Official results released by Israel’s Central Election Committee show that Israeli Prime Minister Binyamin Netanyahu’s Likud party won 32 Knesset seats in the last election, taking it up a seat compared to first results released.
Netanyahu’s party, however, is still one seat behind Benny Gantz’s Blue and White, which maintains 33 out of 120 Knesset seats, as the two parties are in talks about a potential power-sharing deal in a national unity government.
Likud’s gain, after launching a “thorough investigation” into suspected voter fraud at polling stations, was at the expense of the ultra-Orthodox United Torah Judaism party, which has been reduced from eight to seven seats.
The amended results were to be formally submitted with President Reuven Rivlin, ahead of his decision on who will be tasked with forming the next governing coalition.
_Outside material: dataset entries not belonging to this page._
(** The distinct oids of [pack_object] still marked [keep = FALSE]. *)
Definition dead_zoids (l : list pack_object_row) : list Z :=
  distinct (map po_zoid (filter (fun p => negb (po_keep p)) l)).

Definition count_dead (d : db) : nat := List.length (dead_zoids (pack_object d)).

(** Number of distinct oids in [pack_object]. *)
Definition distinct_oids (d : db) : nat :=
  List.length (distinct (map po_zoid (pack_object d))).

(** What a step may touch besides [object_ref] and [object_refs_added]:
    nothing of the working tables. *)
Definition same_working_set (d d' : db) : Prop :=
  pack_object d' = pack_object d /\ temp_pack_visit d' = temp_pack_visit d.

End Props.

Module RunnerProps.
Import Py Runner.
Local Open Scope string_scope.

(** The record logged for a failed statement holds the statement only. *)
Definition statement_only (rec : log_record) : Prop :=
  forall a, In a (log_args rec) -> exists s, a = ReprStr s.

(** A driver whose [execute] always raises. *)
Definition failing_execute (stmt : string) (p : params) (c : unit)
    : unit * option string :=
  (c, Some "OperationalError").

(** A driver whose [execute] never raises. *)
Definition accepting_execute (stmt : string) (p : params) (c : unit)
    : unit * option string :=
  (c, None).

Definition fresh_world : world unit := mk_world tt [] [].

(** The line closes a statement: its last character is a semicolon. *)
Definition closes_statement (line : string) : bool := endswith ";" line.

(** The lines of a script that count: stripped, not blank, not comments. *)
Definition retained (raw : list string) : list string :=
  filter (fun l => negb (is_empty l || startswith "--" l)) (map strip raw).

(** The statements a list of retained lines stands for: lines are
    gathered up to and including the next line that ends in a semicolon,
    that semicolon is dropped, and the lines are joined with newlines;
    whatever follows the last such line is one more statement. *)
Inductive statements_of : list string -> list string -> Prop :=
| statements_none :
    statements_of [] []
| statements_trailing (lines : list string) :
    lines <> [] ->
    Forall (fun l => closes_statement l = false) lines ->
    statements_of lines [join_nl lines]
| statements_closed (lines : list string) (body : string)
    (rest stmts : list string) :
    Forall (fun l => closes_statement l = false) lines ->
    statements_of rest stmts ->
    statements_of (lines ++ [body ++ ";"] ++ rest)
                  (join_nl (lines ++ [body]) :: stmts).
(** Lines 81 to 84 of [getPodsByVersion]: what is done with the RPC result. *)
Definition countByFragment (rpcResult : value) (versionFragment : string) : js value :=
  (podsArray <- extractPods rpcResult ;;
   kept <- lift (filter_array (matches versionFragment) podsArray) ;;
   ret (VNumber (Int (Z.of_nat (length kept)))))%js.

Definition getPodsByVersion (c : call) (versionFragment : string) : js value :=
  (rpcResult <- lift (rpcCall c "get-pods" []) ;;
   countByFragment rpcResult versionFragment)%js.

(** Lines 93 to 98 of [getTotalPods]. *)
Definition totalCount (rpcResult : value) : js value :=
  (guard <- lift (if truthy rpcResult
                  then (t <- get rpcResult Field.total_count ;; Ok (typeof_number t))%result
                  else Ok false) ;;
   if (guard : bool) then
     lift (get rpcResult Field.total_count)
   else
     podsArray <- extractPods rpcResult ;;
     ret (VNumber (Int (Z.of_nat (length podsArray)))))%js.

Definition getTotalPods (c : call) : js value :=
  (rpcResult <- lift (rpcCall c "get-pods" []) ;;
   totalCount rpcResult)%js.

(** A promise that has settled: when, and how. *)
Record promise (A : Type) : Type := Promise { settled_at : nat; settled : result A }.
Arguments Promise {A} settled_at settled.
Arguments settled_at {A} p.
Arguments settled {A} p.

(** The rejection that comes first in time, of two at the same instant the
    one of the promise listed first. *)
Fixpoint first_rejection {A} (ps : list (promise A)) : option (nat * exn) :=
  match ps with
  | [] => None
  | p :: rest =>
      match settled p, first_rejection rest with
      | Throw e, Some (t', e') =>
          if Nat.leb (settled_at p) t' then Some (settled_at p, e) else Some (t', e')
      | Throw e, None => Some (settled_at p, e)
      | Ok _, later => later
      end
  end.

Fixpoint fulfilled {A} (ps : list (promise A)) : list A :=
  match ps with
  | [] => []
  | p :: rest =>
      match settled p with
      | Ok a => a :: fulfilled rest
      | Throw _ => fulfilled rest
      end
  end.

(** [await Promise.all(ps)]: the values in the order of the list, or the
    first rejection. *)
Definition Promise_all {A} (ps : list (promise A)) : result (list A) :=
  match first_rejection ps with
  | Some (_, e) => Throw e
  | None => Ok (fulfilled ps)
  end.

(** One run of [getPNodesInfo]: the surroundings of its four queries.
    What the queries print is no part of what the function returns, and a
    query may print after the function has returned. *)
Record run : Type := Run {
  query040 : call;
  query041 : call;
  query042 : call;
  queryTotal : call
}.

Definition newline : string := String (ascii_of_nat 10) EmptyString.
(** * adk-made-simple: the sentiment analyzer's task manager, its A2A server
      entry point and the sentiment dashboard, embedded in Rocq.

    Sources covered:
    - [agents/sentiment_analyzer/task_manager.py]  ([Module TaskManager])
    - [agents/sentiment_analyzer/__main__.py]      ([Module Main])
    - [apps/a2a_sentiment_app.py]                  ([Module App])
    - [apps/unified_dashboard.py]                  ([Module Dashboard])

    Python [str] values are sequences of Unicode code points, so a string is
    a [list N] here; the pieces of the Python runtime the sources call
    ([str.strip], [str.split], [re.search], [int], exceptions) are modelled in
    [Module Py] and [Module Re]. *)

From Stdlib Require Import NArith ZArith Lia Ascii String List Bool
  DecimalString.
From stdpp Require Import base option list gmap.
(** * mmmm: the broadcast pipeline

    A shallow embedding of the Python package [mmmm] (modules
    [platform], [platforms], [platforms/slack], [platforms/email],
    [contact_db], [basic] and [templated]) and the properties of its
    broadcast pipeline and of the command line interfaces in front of it.

    Python code that raises is embedded in a state-and-exception monad:
    the state survives a raised exception, as a mutated object survives it
    in Python.  Every call that leaves the process (the SMTP session, the
    Slack client, the MySQL cursor) and the builtin [str.format] are fields
    of a record [World]; the theorems hold for every world. *)

From Stdlib Require Import String Ascii ZArith List Bool Lia DecimalString.
From stdpp Require Import base option list gmap strings.

Local Open Scope string_scope.
Local Open Scope list_scope.

(** ** Exceptions and results *)

(** The subclasses of [Exception] the pipeline can meet.  [OtherError]
    stands for the exceptions of the external libraries
    ([smtplib.SMTPException], [mysql.connector.Error], ...). *)
Inductive exn : Type :=
| KeyError (key : string)
| IndexError
| TypeError (msg : string)
| ValueError (msg : string)
| AttributeError (attr : string)
| OtherError (detail : string).

Inductive result (A : Type) : Type :=
| Ok (a : A)
| Raise (e : exn).
Arguments Ok {A} a.
Arguments Raise {A} e.

Definition is_ok {A} (r : result A) : bool :=
  match r with Ok _ => true | Raise _ => false end.

(** ** Python values *)

(** Values a template is filled with. *)
Inductive atom : Type :=
| ANone
| AInt (n : Z)
| AStr (s : string).

(** What a [template_input_builder] can return: [None], a number, a
    string, a tuple, a list or a dict. *)
Inductive pyval : Type :=
| PNone
| PInt (n : Z)
| PStr (s : string)
| PTuple (items : list atom)
| PList (items : list atom)
| PDict (items : list (atom * atom)).

(** A decoded JSON field of the sender data: a string, or a nested
    object of strings (the [smtp] keyword arguments). *)
Inductive field : Type :=
| FStr (s : string)
| FDict (d : gmap string string).

(** A decoded recipient: bare text, or an object of strings. *)
Inductive rdata : Type :=
| RBare (s : string)
| RDict (d : gmap string string).

(** ** platform.py, the objects of the adapters *)

(** [slack.SlackUser] and [email.EmailUser]. *)
Inductive User : Type :=
| SlackUser (username : string)
| EmailUser (address : string).

(** [slack.SlackClientUser] and [email.EmailClientUser]; [server] names
    the [smtplib.SMTP] object the sender holds. *)
Inductive ClientUser : Type :=
| SlackClientUser (username token : field)
| EmailClientUser (server : nat) (address : string) (password : field).

(** [User.get_id] *)
Definition get_id (u : User) : string :=
  match u with
  | SlackUser username => username
  | EmailUser address => address
  end.

(** [basic.Message] *)
Record Message : Type := mkMessage {
  sender : ClientUser;
  recipient : User;
  content : string
}.

(** ** Observable events *)

Inductive logline : Type :=
| LogNoRecipients                                (* templated.build_resources, debug *)
| LogSkipped (recipient_id : string)             (* templated.build_messages, error *)
| LogSent (recipient_id : string) (body : string)(* basic.send_message, info *)
| LogSendFailed (recipient_id : string) (e : exn)(* basic.send_message, error *).

Inductive event : Type :=
| EvDbConnect (user : string)
| EvSelectUsernames (platform : string)
| EvSelectContact (platform username : string)
| EvSmtpNew (kwargs : gmap string string)
| EvSmtpStartTls (server : nat)
| EvSmtpLogin (server : nat) (address : string) (password : field)
| EvSend (m : Message)
| EvSlackPost (token : field) (channel : string) (body : string)
| EvSendmail (server : nat) (from_addr to_addr : string) (body : string)
| EvLog (l : logline).
(** The fuel counts the turns of the outer loop: [num / 2] to build the heap,
    [num] to empty it. *)
Definition sort_r (l : list A) (num size : Z) : outcome (list A) :=
  let n := u32 (num * size) in
  let a := u32 (num / 2 * size) in
  let lsbit := Z.land size (u32 (- size)) in
  if a =? 0 then Ok l
  else sort_loop (2 * length l) size lsbit l a n.

Definition sort (l : list A) (num size : Z) : outcome (list A) := sort_r l num size.

End code.

Example sort_ex : sort Z.sub [5; 3; 9; 1; 3; 7; 2; 8] 8 12 = Ok [1; 2; 3; 3; 5; 7; 8; 9].
Proof. reflexivity. Qed.

(** ** Offsets are element numbers *)

(** Node [k]'s parent in the implicit binary heap. *)
Definition hpar (k : nat) : nat := ((k - 1) / 2)%nat.

Lemma hpar_child p k : (0 < k)%nat -> hpar k = p <-> (k = 2 * p + 1 \/ k = 2 * p + 2)%nat.
Proof.
  unfold hpar. intros Hk. pose proof (Nat.div_mod_eq (k - 1) 2).
  pose proof (Nat.mod_upper_bound (k - 1) 2). lia.
Qed.

Lemma hpar_lt k : (0 < k)%nat -> (hpar k < k)%nat.
Proof. intros Hk. destruct (proj1 (hpar_child (hpar k) k Hk) eq_refl); lia. Qed.

Section offsets.
Context {A : Type} (cmp : A -> A -> Z) (size : Z).
Hypothesis (Hsize : 0 < size).
Implicit Types (l : list A) (i j k : nat).

(** The byte offset of element [i]. *)
Definition off (i : nat) : Z := Z.of_nat i * size.

Lemma off_inj i j : off i = off j -> i = j.
Proof. unfold off. nia. Qed.

Lemma off_lt i j : off i < off j <-> (i < j)%nat.
Proof. unfold off. nia. Qed.

Lemma off_nonneg i : 0 <= off i.
Proof. unfold off. nia. Qed.

Lemma off_div i : Z.to_nat (off i / size) = i.
Proof. unfold off. rewrite Z.div_mul by lia. lia. Qed.

Lemma load_off l i x : l !! i = Some x -> load size l (off i) = Ok x.
Proof. intros H. unfold load. by rewrite off_div, H. Qed.

Lemma do_cmp_off l i j x y :
  l !! i = Some x -> l !! j = Some y -> do_cmp cmp size l (off i) (off j) = Ok (cmp x y).
Proof. intros Hx Hy. unfold do_cmp. by erewrite !load_off by done. Qed.

Lemma do_swap_off l i j x y :
  l !! i = Some x -> l !! j = Some y ->
  do_swap size l (off i) (off j) = Ok (<[j := x]> (<[i := y]> l)).
Proof. intros Hx Hy. unfold do_swap. erewrite !load_off by done. cbn. by rewrite !off_div. Qed.

Lemma parent_off k :
  size < 2 ^ 32 -> (0 < k)%nat -> off k < 2 ^ 32 ->
  parent (off k) (Z.land size (u32 (- size))) size = off (hpar k).
Proof.
  intros Hs Hk Hlt. destruct (low_bit_split size Hsize) as (t & q & Ht & Hq & Eq).
  rewrite (land_neg_low_bit size t q) by done. unfold parent.
  unfold off, hpar in *. rewrite Nat2Z.inj_div.
  assert (Hk' : Z.of_nat k = Z.of_nat (k - 1) + 1) by lia.
  rewrite Hk' in *. remember (Z.of_nat (k - 1)) as j. assert (Hj0 : 0 <= j) by lia.
  assert (Hjs : 0 <= j * size /\ j * size + size < 2 ^ 32) by (clear - Hlt Hsize Hj0; nia).
  replace ((j + 1) * size - size) with (j * size) by lia. rewrite (u32_small (j * size)) by lia.
  assert (Ht32 : t < 32) by (apply (Z.pow_lt_mono_r_iff 2); nia).
  rewrite land_pow2_testbit by done.
  assert (Hb : Z.testbit (j * size) t = Z.odd j).
  { rewrite Eq. replace (j * (2 ^ t * (2 * q + 1))) with ((j * (1 + 2 * q)) * 2 ^ t) by lia.
    rewrite Z.mul_pow2_bits by lia.
    rewrite Z.sub_diag, Z.bit0_odd, Z.odd_mul, Z.odd_add_mul_2. apply andb_true_r. }
  assert (Hmask : Z.land size (u32 (- 2 ^ t)) = size).
  { replace (u32 (- 2 ^ t)) with (U32_MAX - u32 (2 ^ t - 1)).
    - pose proof (round_down_spec size (2 ^ t) t) as Hr. unfold round_down in Hr.
      rewrite Hr by (unfold is_pow2; lia). rewrite Eq at 2.
      rewrite (Z.mul_comm (2 ^ t)), Z.mod_mul by lia. lia.
    - pose proof (Z.pow_lt_mono_r 2 t 32). unfold u32, U32_MAX.
      rewrite (Z.mod_small (2 ^ t - 1)) by lia.
      rewrite <- (Z_mod_plus_full (- 2 ^ t) 1), Z.mod_small by lia. lia. }
  pose proof (Z.div_mod j 2) as Hdm. rewrite Zmod_odd in Hdm. rewrite Hb.
  change (Z.of_nat 2) with 2. destruct (Z.odd j) eqn:Hodd.
  - rewrite Hmask. assert (Hj1 : 1 <= j) by lia.
    assert (Hjs1 : size <= j * size) by (clear - Hj1 Hsize; nia). rewrite u32_small by lia.
    replace (j * size - size) with ((j / 2 * size) * 2) by lia. apply Z.div_mul. lia.
  - change (u32 (- 0)) with 0. rewrite Z.land_0_r, Z.sub_0_r, u32_small by lia.
    replace (j * size) with ((j / 2 * size) * 2) by lia. apply Z.div_mul. lia.
Qed.
(* ===== verification/E820.v ===== *)
(** * The firmware memory map (arch/x86/kernel/e820.c)

    The table the BIOS hands over, as a list of entries; [nr_entries] is its
    length and [E820_MAX_ENTRIES] the capacity of the array in the source.
    Slots past [nr_entries] are never read by the code and are not modelled.
    Addresses and sizes are 64-bit and wrap. *)

From S2P Require Import Prelude Sort.

Record e820_entry := E820Entry { addr : Z; size : Z; type : Z }.

#[export] Instance e820_entry_inhabited : Inhabited e820_entry := populate (E820Entry 0 0 0).
#[export] Instance e820_entry_eq_dec : EqDecision e820_entry.
Proof. solve_decision. Defined.

Record e820_table := E820Table { entries : list e820_entry }.

Definition nr_entries (t : e820_table) : Z := Z.of_nat (length (entries t)).

Definition E820_TYPE_RAM : Z := 1.
Definition E820_TYPE_RESERVED : Z := 2.
Definition E820_TYPE_PRAM : Z := 12.
Definition E820_TYPE_RESERVED_KERN : Z := 128.
Definition E820_TYPE_SOFT_RESERVED : Z := 0xefffffff.

(** [E820_MAX_ENTRIES_ZEROPAGE + 3 * MAX_NUMNODES], with one node. *)
Definition E820_MAX_ENTRIES : Z := 128 + 3 * 1.

(** ** Queries *)

(** The loop over the entries; [start] moves up as entries cover it. *)
Fixpoint mapped_all_loop (es : list e820_entry) (start end_ ty : Z) : option e820_entry :=
  match es with
  | [] => None
  | e :: es =>
      if negb (ty =? 0) && negb (type e =? ty) then mapped_all_loop es start end_ ty
      else if (addr e >=? end_) || (u64 (addr e + size e) <=? start)
      then mapped_all_loop es start end_ ty
      else
        let start := if addr e <=? start then u64 (addr e + size e) else start in
        if start >=? end_ then Some e else mapped_all_loop es start end_ ty
  end.

Definition __e820__mapped_all (t : e820_table) (start end_ ty : Z) : option e820_entry :=
  mapped_all_loop (entries t) start end_ ty.

Definition e820__mapped_all (t : e820_table) (start end_ ty : Z) : bool :=
  match __e820__mapped_all t start end_ ty with Some _ => true | None => false end.

Definition MAX_GAP_END : Z := 0x100000000.

(** [while (--i >= 0)] walks the entries from the last one; the result is
    [(gapstart, gapsize, found)]. *)
Fixpoint search_gap_loop (es_rev : list e820_entry) (last gapstart gapsize : Z) (found : bool) :
    Z * Z * bool :=
  match es_rev with
  | [] => (gapstart, gapsize, found)
  | e :: es =>
      let start := addr e in
      let end_ := u64 (start + size e) in
      let '(gapstart, gapsize, found) :=
        if last >? end_ then
          let gap := u32 (last - end_) in
          if gap >=? gapsize then (u32 end_, gap, true) else (gapstart, gapsize, found)
        else (gapstart, gapsize, found) in
      search_gap_loop es (if start <? last then start else last) gapstart gapsize found
  end.

Definition e820_search_gap (t : e820_table) (gapstart gapsize : Z) : Z * Z * bool :=
  search_gap_loop (rev (entries t)) MAX_GAP_END gapstart gapsize false.

(** The value stored in [pci_mem_start]. *)
Definition e820__setup_pci_gap (t : e820_table) : Z :=
  let '(gapstart, _, found) := e820_search_gap t 0 0x400000 in
  if found then gapstart else 0x10000000.

Definition MAX_ARCH_PFN : Z := 2 ^ (32 - PAGE_SHIFT).

Fixpoint end_pfn_loop (es : list e820_entry) (limit_pfn ty last_pfn : Z) : Z :=
  match es with
  | [] => last_pfn
  | e :: es =>
      if negb (type e =? ty) then end_pfn_loop es limit_pfn ty last_pfn
      else
        let start_pfn := u32 (Z.shiftr (addr e) PAGE_SHIFT) in
        let end_pfn := u32 (Z.shiftr (u64 (addr e + size e)) PAGE_SHIFT) in
        if start_pfn >=? limit_pfn then end_pfn_loop es limit_pfn ty last_pfn
        else if end_pfn >? limit_pfn then limit_pfn
        else end_pfn_loop es limit_pfn ty (if end_pfn >? last_pfn then end_pfn else last_pfn)
  end.
Lemma fill_id end_ flags rs base : gaps end_ rs base = 0 -> fill end_ flags rs base = rs.
Proof.
  revert base. induction rs as [|r rs IH]; intros base; cbn [gaps fill]; unfold gap.
  { by destruct (base <? end_). }
  case_cmp; [by destruct (base <? end_)|]. case_cmp; [by intros ->%IH|].
  pose proof (gaps_nonneg end_ rs (Z.min (r_base r + r_size r) end_)).
  destruct (base <? r_base r); cbn [Z.b2z]; [lia|]. by intros ->%IH.
Qed.

(** The second pass and the merge. *)
Lemma type_add_ok t base end_ nid flags :
  wf t -> good (regions t) -> 0 <= base -> end_ <= PHYS_ADDR_MAX ->
  cnt t + gaps end_ (regions t) base <= max_regions t ->
  exists t1 t', add_pass true t base end_ nid flags = Ok (t1, gaps end_ (regions t) base) /\
    memblock_merge_regions t1 = Ok t' /\ (wf t' /\ (total_ok t -> total_ok t')) /\ merged (regions t') /\
    cnt t' <= cnt t + gaps end_ (regions t) base /\
    max_regions t' = max_regions t /\ array t' = array t /\
    (forall a, lookup (regions t') a = union_range end_ flags (lookup (regions t) a) base a).
Proof.
  intros Hwf Hg H0 Hend Hmax.
  destruct (add_pass_insert t base end_ nid flags) as (t1 & E1 & Ha1); [done..|].
  pose proof (fill_good end_ flags _ base Hg H0 Hend) as Hgf.
  pose proof (fill_length end_ flags (regions t) base) as Hlen.
  pose proof (gaps_nonneg end_ (regions t) base) as Hgn. pose proof (wf_cnt t Hwf). unfold cnt in *.
  set (fs := fill end_ flags (regions t) base) in *.
  assert (Hne : fs <> []) by (intros ->; cbn in Hlen; lia).
  destruct (merge_regions_ok t1) as (ms & E2 & Hms & Hm); [by destruct Ha1 as (-> & _)..|].
  pose proof Ha1 as (R1 & _ & M1 & _). rewrite R1 in Hm. destruct Hm as (Gm & Mm & Sm & Lm & Km).
  pose proof Ha1 as (_ & _ & _ & A1).
  exists t1, (with_regions ms (total_size t1) t1).
  destruct (adjusted_wf t (with_regions ms (total_size t1) t1) ms) as [Hw Ht]; [done| |done|lia|].
  { replace (or_nothing ms) with ms by (by destruct ms).
    destruct Ha1 as (_ & Ht & _ & _). unfold adjusted. cbn. rewrite Sm. by csplit. }
  csplit; [done|done|done|done|done|cbn; lia|done|done|].
  intros a. cbn. rewrite Km. by apply fill_lookup.
Qed.

Lemma cap_size_small base size :
  0 <= base <= PHYS_ADDR_MAX -> memblock_cap_size base size = Z.min size (PHYS_ADDR_MAX - base).
Proof. intros H. unfold memblock_cap_size, PHYS_ADDR_MAX in *. by rewrite u32_small by lia. Qed.

(** The first region of a list that had none. *)
Lemma type_first_ok t base size flags :
  wf t -> regions t = nothing -> 0 <= base -> 0 < size -> base + size <= PHYS_ADDR_MAX ->
  wf (with_regions (<[0%nat := Region base size flags]> (regions t)) size t).
Proof.
  intros Hwf E H0 Hs Hle. pose proof (wf_max2 _ Hwf). rewrite E.
  split; unfold cnt; cbn; [right; split; [done|]|lia|done].
  apply good_cons. csplit; [by unfold region_ok|constructor|apply good_nil].
Qed.

(** What [memblock_add_range] returns. [mb1] is the state with a larger
    array, if one was needed. *)
Definition added (w : which) (base end_ flags : Z) (mb1 mb' : memblock) : Prop :=
  all_wf mb' /\ (total_ok (get_type w mb1) -> total_ok (get_type w mb')) /\
  (merged (regions (get_type w mb1)) -> merged (regions (get_type w mb'))) /\
  (exists t, mb' = set_type w t mb1) /\
  cnt (get_type w mb') <= cnt (get_type w mb1) + gaps end_ (regions (get_type w mb1)) base /\
  max_regions (get_type w mb') = max_regions (get_type w mb1) /\
  array (get_type w mb') = array (get_type w mb1) /\
  (forall a, lookup (regions (get_type w mb')) a =
             union_range end_ flags (lookup (regions (get_type w mb1)) a) base a).

Lemma added_same w base end_ flags mb :
  all_wf mb ->
  (forall a, lookup (regions (get_type w mb)) a =
             union_range end_ flags (lookup (regions (get_type w mb)) a) base a) ->
  added w base end_ flags mb mb.
Proof.
  intros Hwf H. unfold added. pose proof (gaps_nonneg end_ (regions (get_type w mb)) base).
  csplit; [done|done|done| |lia|done..]. exists (get_type w mb). by destruct mb, w.
Qed.

Lemma add_range_ok dbl (G : Z -> memblock -> Prop) w base size nid flags mb :
  all_wf mb -> G 0 mb -> 0 <= base <= PHYS_ADDR_MAX -> 0 <= size ->
  can_grow dbl G w base (memblock_cap_size base size)
    (gaps (base + memblock_cap_size base size) (regions (get_type w mb)) base) mb ->
  exists ret mb1 mb', memblock_add_range dbl w base size nid flags mb = Ok (ret, mb') /\
    grown w base (memblock_cap_size base size) mb mb1 /\ G ret mb1 /\
    ((ret = 0 /\ added w base (base + memblock_cap_size base size) flags mb1 mb' /\
      (cnt (get_type w mb) + gaps (base + memblock_cap_size base size) (regions (get_type w mb)) base
         <= max_regions (get_type w mb) -> mb1 = mb)) \/
     (ret = - ENOMEM /\ mb' = mb1 /\ max_regions (get_type w mb) <
        cnt (get_type w mb) + gaps (base + memblock_cap_size base size) (regions (get_type w mb)) base /\
      max_regions (get_type w mb1) <
        cnt (get_type w mb1) + gaps (base + memblock_cap_size base size) (regions (get_type w mb1)) base)).
Proof.
  intros Hwf HG Hb Hs Hgrow. unfold memblock_add_range. pose proof (wf_of w mb Hwf) as Hwt.
  rewrite cap_size_small in * by done. set (n := Z.min size (PHYS_ADDR_MAX - base)) in *.
  assert (Hn : 0 <= n /\ base + n <= PHYS_ADDR_MAX) by (unfold n; lia). clearbody n.
  assert (Hr : grown w base n mb mb) by by apply grown_refl.
  unfold PHYS_ADDR_MAX in Hn. rewrite (u32_small (base + n)) by lia.
  destruct (Z.eqb_spec n 0) as [Hn0|Hn0].
  { exists 0, mb, mb. csplit; [done..|]. left. csplit; [done| |done]. apply added_same; [done|].
    intros a. unfold union_range. destruct (lookup _ _); [done|]. by rewrite decide_False by lia. }
  destruct (Z.eqb_spec (r_size (regions (get_type w mb) !!! 0%nat)) 0) as [H0|H0].
  { pose proof (proj1 (wf_first _ Hwt) H0) as E. exists 0, mb, (set_type w (with_regions (<[0%nat := Region base n flags]> (regions (get_type w mb))) n (get_type w mb)) mb).
    csplit; [done..|]. left. unfold added. rewrite !get_set_same.
    pose proof (gaps_nonneg (base + n) (regions (get_type w mb)) base).
    csplit; [done| | | |by eauto|unfold cnt; cbn; rewrite length_insert; lia|done|done| |done].
    - apply all_wf_set; [done|]. apply type_first_ok; unfold PHYS_ADDR_MAX; done || lia.
    - intros _. unfold total_ok. rewrite E. cbn. lia.
    - intros _. by rewrite E.
    - intros a. rewrite E, lookup_nothing. cbn. unfold rcovers. cbn. done. }
  assert (Hg : good (regions (get_type w mb))) by (apply wf_good; [done|]; by rewrite <- wf_first).
  rewrite add_pass_count, bind_Ok by done. cbn beta iota.
  set (g := gaps (base + n) (regions (get_type w mb)) base) in *.
  destruct (Z.eqb_spec g 0) as [Hg0|Hg0].
  { exists 0, mb, mb. csplit; [done..|]. left. csplit; [done| |done]. apply added_same; [done|].
    intros a. rewrite <- fill_lookup by done. by rewrite fill_id. }
  destruct Hgrow as (ret & mb1 & -> & Hgr & HG1 & Hret).
  pose proof Hgr as [Hwf1 Hsame Hgood _]. specialize (Hgood Hg).
  assert (Eg : gaps (base + n) (regions (get_type w mb1)) base = g) by (by apply gaps_ext).
  rewrite bind_Ok. cbn beta iota. destruct Hret as [(-> & Hroom & Hkeep)|(-> & Hfull & Hfull1)].
  2:{ exists (- ENOMEM), mb1, mb1. csplit; [done..|]. right. by rewrite Eg. }
  destruct (type_add_ok (get_type w mb1) base (base + n) nid flags)
    as (t1 & t' & E1 & E2 & [Hw' Ht'] & Hm' & Hc' & Hx' & Ha' & Hl');
    [by apply wf_of|done|lia|unfold PHYS_ADDR_MAX; lia|by rewrite Eg|].
  cbn [Z.ltb Z.compare]. rewrite E1, bind_Ok. cbn beta iota. rewrite Eg.
  rewrite (proj2 (Z.eqb_neq g 0)), E2, bind_Ok by done.
  exists 0, mb1, (set_type w t' mb1). csplit; [done..|]. left.
  unfold added. rewrite get_set_same. csplit; eauto using all_wf_set.
Qed.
However, the results don’t change the number of recommendations each candidate for prime minister received, with Netanyahu at 55 and Gantz at 54.
Apart from Likud’s 32 lawmakers, Netanyahu has the backing of Shas’s nine lawmakers, United Torah Judaism’s seven and Yamina’s seven. Gantz has been endorsed by Kahol Lavan’s 33 lawmakers, put together with 10 out of 13 Joint List lawmakers, Labor-Gesher’s six and the Democratic Union’s five.